Our results demonstrate that the fracture classification is not only dependent on the number of categories and the prevalence of the categories in the study population, but also on the experience of the raters. Ideally, a classification system should be simple and independent of the experience of the rater. However, the effect of experience on reliability has previously been described for other classification systems [2, 6, 40]. The effect of the experience on this particular classification is noteworthy, since these fractures are considered benign and are generally treated by the youngest doctors. The best result at the first reading in our study was achieved by the orthopaedic consultants. It is worth noticing that two experienced consultants had lower intraobserver agreement than the senior registrars. The senior registrars have several years of experience in fracture management, and are involved in fracture classification on a daily basis. At our institution the consultants are in general not involved in fracture management of the distal radius in children, except occasionally while on-call. It seems that both daily fracture management and general experience in orthopedics enhances the reliability.

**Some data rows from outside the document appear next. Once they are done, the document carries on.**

(* ===== verification/Barrier.v ===== *)
(** libmoon/src/barrier.cpp: tasks that wait for each other with a mutex and a condition
    variable. Each function runs under the mutex, so that a step is a call of
    [barrier_wait] up to its return or its wait, or a waiting task that has the mutex
    again and looks at the predicate. *)
From Stdlib Require Import ZArith Lia.
From stdpp Require Import base numbers list relations.
From S2P Require Import Prelude.

#[local] Open Scope Z_scope.

(** A task has not called [barrier_wait], waits on the condition (and may have been
    notified since), or has returned. *)
Inductive task := Outside | Waiting (notified : bool) | Through.

Record barrier := Barrier { b_n : Z; b_tasks : list task }.

Definition make_barrier (n : Z) (tasks : nat) : barrier := Barrier n (replicate tasks Outside).

Definition notify (t : task) : task := match t with Waiting _ => Waiting true | t => t end.

(** [notify_all] of the condition variable. *)
Definition notify_all (s : barrier) : barrier := Barrier (b_n s) (notify <$> b_tasks s).

Definition set_task (i : nat) (t : task) (s : barrier) : barrier := Barrier (b_n s) (<[i := t]> (b_tasks s)).

(** Task [i] calls [barrier_wait]; [n] is a size_t. *)
Definition barrier_wait (i : nat) (s : barrier) : barrier :=
  let s := Barrier (u64 (b_n s - 1)) (b_tasks s) in
  if b_n s =? 0 then set_task i Through (notify_all s) else set_task i (Waiting false) s.

(** The waiting task [i] looks at the predicate. *)
Definition resume (i : nat) (s : barrier) : barrier :=
  if b_n s =? 0 then set_task i Through s else set_task i (Waiting false) s.

Definition barrier_reinit (n : Z) (s : barrier) : barrier := Barrier n (b_tasks s).

(** A waiting task looks at the predicate when it was notified, or without a reason. *)
Inductive resume_step (s : barrier) : barrier -> Prop :=
| rs_resume i b : b_tasks s !! i = Some (Waiting b) -> resume_step s (resume i s).

Inductive step (s : barrier) : barrier -> Prop :=
| st_wait i : b_tasks s !! i = Some Outside -> step s (barrier_wait i s)
| st_resume s' : resume_step s s' -> step s s'.

(** ** Correctness *)

#[global] Instance task_eq_dec : EqDecision task.
Proof. solve_decision. Defined.

(** The tasks that have not come. *)
Abbreviation to_come l := (length (filter (fun t => t = Outside) l)).

(** A barrier for its tasks: [n] is the number of those to come; nobody is through before
    the last, and then all that wait have been notified. *)
Record barrier_inv (k : nat) (s : barrier) : Prop := {
  bi_len : length (b_tasks s) = k;
  bi_n : b_n s = Z.of_nat (to_come (b_tasks s));
  bi_early i : b_n s <> 0 -> b_tasks s !! i <> Some Through;
  bi_notified i b : b_n s = 0 -> b_tasks s !! i = Some (Waiting b) -> b = true
}.

Lemma to_come_insert l i t t' :
  l !! i = Some t ->
  (to_come (<[i := t']> l) + (if decide (t = Outside) then 1 else 0) = to_come l + (if decide (t' = Outside) then 1 else 0))%nat.
Proof.
  intros Hi. rewrite insert_take_drop by (by eapply lookup_lt_Some). rewrite <- (take_drop_middle l i t Hi) at 3.
  rewrite !filter_app, !filter_cons, !length_app. destruct (decide (t = Outside)), (decide (t' = Outside)); cbn [length]; lia.
Qed.

Lemma to_come_notify l : to_come (notify <$> l) = to_come l.
Proof.
  induction l as [|t l IH]; [done|]. rewrite fmap_cons, !filter_cons. destruct t; cbn [notify]; 
    repeat (destruct (decide _); try done); cbn [length]; by rewrite ?IH.
Qed.

Lemma to_come_pos l i : l !! i = Some Outside -> (0 < to_come l)%nat.
Proof. intros Hi. pose proof (to_come_insert l i Outside Through Hi) as E. destruct (decide (Outside = Outside)); [|done]. destruct (decide (Through = Outside)); [done|]. lia. Qed.

Lemma to_come_le l : (to_come l <= length l)%nat.
Proof. apply length_filter. Qed.

Lemma wait_inv k s i : Z.of_nat k < 2 ^ 64 -> barrier_inv k s -> b_tasks s !! i = Some Outside -> barrier_inv k (barrier_wait i s).
Proof.
  intros Hk [Hl Hn He Hnot] Hi. pose proof (to_come_pos _ _ Hi) as Hpos. pose proof (to_come_le (b_tasks s)) as Hle.
  unfold barrier_wait. cbn [b_n b_tasks]. rewrite wrapu_small by lia.
  pose proof (lookup_lt_Some _ _ _ Hi) as Hil.
  destruct (Z.eqb_spec (b_n s - 1) 0) as [E|E]; split; cbn [b_n b_tasks set_task notify_all]; rewrite ?length_insert, ?length_fmap; try done; try lia.
  - assert ((notify <$> b_tasks s) !! i = Some Outside) as Hi' by (by rewrite list_lookup_fmap, Hi).
    pose proof (to_come_insert _ i Outside Through Hi') as Et. rewrite to_come_notify in Et.
    destruct (decide (Outside = Outside)); [|done]. destruct (decide (Through = Outside)); [done|]. lia.
  - intros j b _ Hj. destruct (decide (i = j)) as [->|Hne].
    + rewrite list_lookup_insert_eq in Hj by (by rewrite length_fmap). done.
    + rewrite list_lookup_insert_ne, list_lookup_fmap in Hj by done. destruct (b_tasks s !! j) as [[| |]|]; by inversion Hj.
  - pose proof (to_come_insert _ i Outside (Waiting false) Hi) as Et.
    destruct (decide (Outside = Outside)); [|done]. destruct (decide (Waiting false = Outside)); [done|]. lia.
  - intros j _ Hj. destruct (decide (i = j)) as [->|Hne]; [by rewrite list_lookup_insert_eq in Hj|].
    rewrite list_lookup_insert_ne in Hj by done. apply (He j); [lia|done].
Qed.

Lemma resume_inv k s i b : barrier_inv k s -> b_tasks s !! i = Some (Waiting b) -> barrier_inv k (resume i s).
Proof.
  intros [Hl Hn He Hnot] Hi. pose proof (lookup_lt_Some _ _ _ Hi) as Hil. unfold resume.
  assert (forall t, t <> Outside -> to_come (<[i := t]> (b_tasks s)) = to_come (b_tasks s)) as Ht.
  { intros t Ht. pose proof (to_come_insert _ i _ t Hi) as Et. destruct (decide (Waiting b = Outside)); [done|]. destruct (decide (t = Outside)); [done|]. lia. }
  destruct (Z.eqb_spec (b_n s) 0) as [E|E]; split; cbn [b_n b_tasks set_task]; rewrite ?length_insert; rewrite ?Ht by done; try done.
  - intros j b' _ Hj. destruct (decide (i = j)) as [->|Hne]; [by rewrite list_lookup_insert_eq in Hj|].
    rewrite list_lookup_insert_ne in Hj by done. by apply (Hnot j).
  - intros j _ Hj. destruct (decide (i = j)) as [->|Hne]; [by rewrite list_lookup_insert_eq in Hj|].
    rewrite list_lookup_insert_ne in Hj by done. by apply (He j).
Qed.

Lemma step_inv k s s' : Z.of_nat k < 2 ^ 64 -> barrier_inv k s -> step s s' -> barrier_inv k s'.
Proof. intros Hk Hi [i Hw|? [i b Hw]]; [by apply wait_inv|by eapply resume_inv]. Qed.

Lemma make_inv k : barrier_inv k (make_barrier (Z.of_nat k) k).
Proof.
  split; cbn [make_barrier b_n b_tasks].
  - by rewrite length_replicate.
  - f_equal. induction k as [|k IH]; [done|]. cbn [replicate]. rewrite filter_cons. destruct (decide (Outside = Outside)); [|done]. cbn [length]. by rewrite <- IH.
  - intros i _ Hi. by apply lookup_replicate in Hi as [? _].
  - intros i b _ Hi. by apply lookup_replicate in Hi as [? _].
Qed.

Lemma reach_inv k s : Z.of_nat k < 2 ^ 64 -> rtc step (make_barrier (Z.of_nat k) k) s -> barrier_inv k s.
Proof.
  intros Hk Hr. apply (rtc_ind_r (R := step) (fun s => barrier_inv k s) (make_barrier (Z.of_nat k) k)); [apply make_inv| |done].
  intros y z _ Hy Hi. by eapply step_inv.
Qed.

(** C36: A barrier for [k] tasks, in every order in which they arrive and are woken, with
    any number of spurious wake-ups: no task is through as long as one has not arrived;
    and once all have arrived every task that still waits has been notified, and is
    through the next time it runs. *)
Theorem barrier_correct (k : nat) (s : barrier) :
  Z.of_nat k < 2 ^ 64 -> rtc step (make_barrier (Z.of_nat k) k) s ->
  (forall i j, b_tasks s !! i = Some Through -> b_tasks s !! j <> Some Outside) /\
  ((forall j, b_tasks s !! j <> Some Outside) -> forall i b, b_tasks s !! i = Some (Waiting b) ->
     b = true /\ b_tasks (resume i s) !! i = Some Through).
Proof.
  intros Hk Hr. pose proof (reach_inv k s Hk Hr) as [Hl Hn He Hnot]. split.
  - intros i j Hi Hj. pose proof (to_come_pos _ _ Hj). apply (He i); [lia|done].
  - intros Hall i b Hi. assert (b_n s = 0) as E0.
    { rewrite Hn. destruct (filter _ (b_tasks s)) as [|t l] eqn:Ef; [done|].
      assert (t ∈ filter (fun t => t = Outside) (b_tasks s)) as Ht by (rewrite Ef; left).
      apply list_elem_of_filter in Ht as [-> Ht]. apply list_elem_of_lookup in Ht as [j Hj]. by destruct (Hall j). }
    split; [by apply (Hnot i)|]. unfold resume. rewrite E0. cbn [Z.eqb set_task b_tasks]. apply list_lookup_insert_eq. by eapply lookup_lt_Some.
Qed.

(** [barrier_reinit] called as soon as one [barrier_wait] has returned can strand the
    other tasks: if one still waits when the counter is set again, then it stays at the
    barrier however often it is woken, until as many tasks arrive anew. *)
Theorem barrier_reinit_strands (n : Z) (s s' : barrier) (i : nat) (b : bool) :
  n <> 0 -> b_tasks s !! i = Some (Waiting b) ->
  rtc resume_step (barrier_reinit n s) s' -> exists b', b_tasks s' !! i = Some (Waiting b').
Proof.
  intros Hn Hi Hr. enough (b_n s' = n /\ exists b', b_tasks s' !! i = Some (Waiting b')) as [_ ?] by done.
  apply (rtc_ind_r (R := resume_step) (fun s' => b_n s' = n /\ exists b', b_tasks s' !! i = Some (Waiting b')) (barrier_reinit n s)); [|clear s' Hr|done].
  - cbn. split; [done|]. by exists b.
  - intros y z _ Hz [Ey (b' & Hy)]. destruct Hz as [j bj Hj]. unfold resume. rewrite Ey. destruct (Z.eqb_spec n 0); [done|].
    cbn [set_task b_n b_tasks]. split; [done|]. destruct (decide (j = i)) as [->|Hne].
    + exists false. apply list_lookup_insert_eq. by eapply lookup_lt_Some.
    + exists b'. by rewrite list_lookup_insert_ne.
Qed.

(** ** Examples *)

(** Two of three tasks wait when the third arrives. *)
Definition barrier_demo : barrier := barrier_wait 2 (barrier_wait 0 (barrier_wait 1 (make_barrier 3 3))).

Lemma barrier_demo_reach : rtc step (make_barrier 3 3) barrier_demo.
Proof.
  eapply rtc_l; [by apply (st_wait _ 1)|]. eapply rtc_l; [by apply (st_wait _ 0)|]. eapply rtc_l; [by apply (st_wait _ 2)|]. apply rtc_refl.
Qed.

Lemma barrier_correct_witness :
  b_tasks (resume 0 barrier_demo) !! 0%nat = Some Through.
Proof.
  refine (proj2 (proj2 (barrier_correct 3 barrier_demo ltac:(lia) barrier_demo_reach) _ 0%nat true _)); [|reflexivity].
  intros [|[|[|j]]]; vm_compute; discriminate.
Defined.

(** The third task is through; it sets the barrier again before the others have run. *)
Lemma barrier_reinit_strands_witness :
  rtc step (make_barrier 3 3) barrier_demo /\ b_tasks barrier_demo !! 2%nat = Some Through /\
  exists b, b_tasks (resume 1 (resume 0 (barrier_reinit 3 barrier_demo))) !! 0%nat = Some (Waiting b).
Proof.
  split_and!; [apply barrier_demo_reach|reflexivity|].
  apply (barrier_reinit_strands 3 barrier_demo _ 0 true); [lia|reflexivity|].
  eapply rtc_l; [by apply (rs_resume _ 0 true)|]. eapply rtc_l; [by apply (rs_resume _ 1 true)|]. apply rtc_refl.
Defined.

Stable distal radius fractures in children are extensively monitored with both clinical and radiological follow ups [18, 41]. In this series of 105 consecutive fractures, 65 fractures were by consensus defined as buckle fractures. These stable fractures were given a total of 72 clinical follow-up examinations and 34 further radiological examinations. These could have been avoided with more focus on the fracture classification and better supervision. The junior registrars had statistically significant lower kappa value for interobserver reliability than the more experienced raters. They placed fewer fractures in the buckle group, and rated more fractures as greenstick or physeal injuries. This generated more unnecessary follow-ups, but didn't risk any adverse outcome. We coclude that junior registrars overdiagnose, and safe-guard themselves by placing more fractures in categories that merit a follow-up. We encourage the junior registrars to ask for a second opinion. We can avoid an appointment in an overbooked fracture clinic, the child can stay in school and the parents don't have to take time off work to take the child to hospital.

Limitation of the study

All raters in this study were selected from one institution. This may limit the generalizability of the results to other institutions, thus reducing the external validity of the study. The type and amount of instruction for each rater prior to enrollment in the study is unknown. However, at our institution no systematic instruction for classification are given to doctors treating these fractures, and we have no reason to believe that this is different at other institutions. Only one of the consultants was trained in pediatric orthopedics, and thus the findings may not be relevant for institutions where specialists in pediatric orthopedics are involved in outpatient fracture treatment.

Conclusions

We conclude that the classification tested in this study is reliable and reproducible when applied by raters experienced in fracture management. More focus on the different fracture categories and better supervision of our younger colleges (who treat most of these fractures in the fracture clinic) will reduce the number of fractures that are considered in need for follow up. This is supported by the results in the study where the more experienced doctor tended to classify better, and where the youngest doctors improved throughout the study period. We recommend this simple four category classification for future research into the treatment and prognosis of distal radius fractures in children.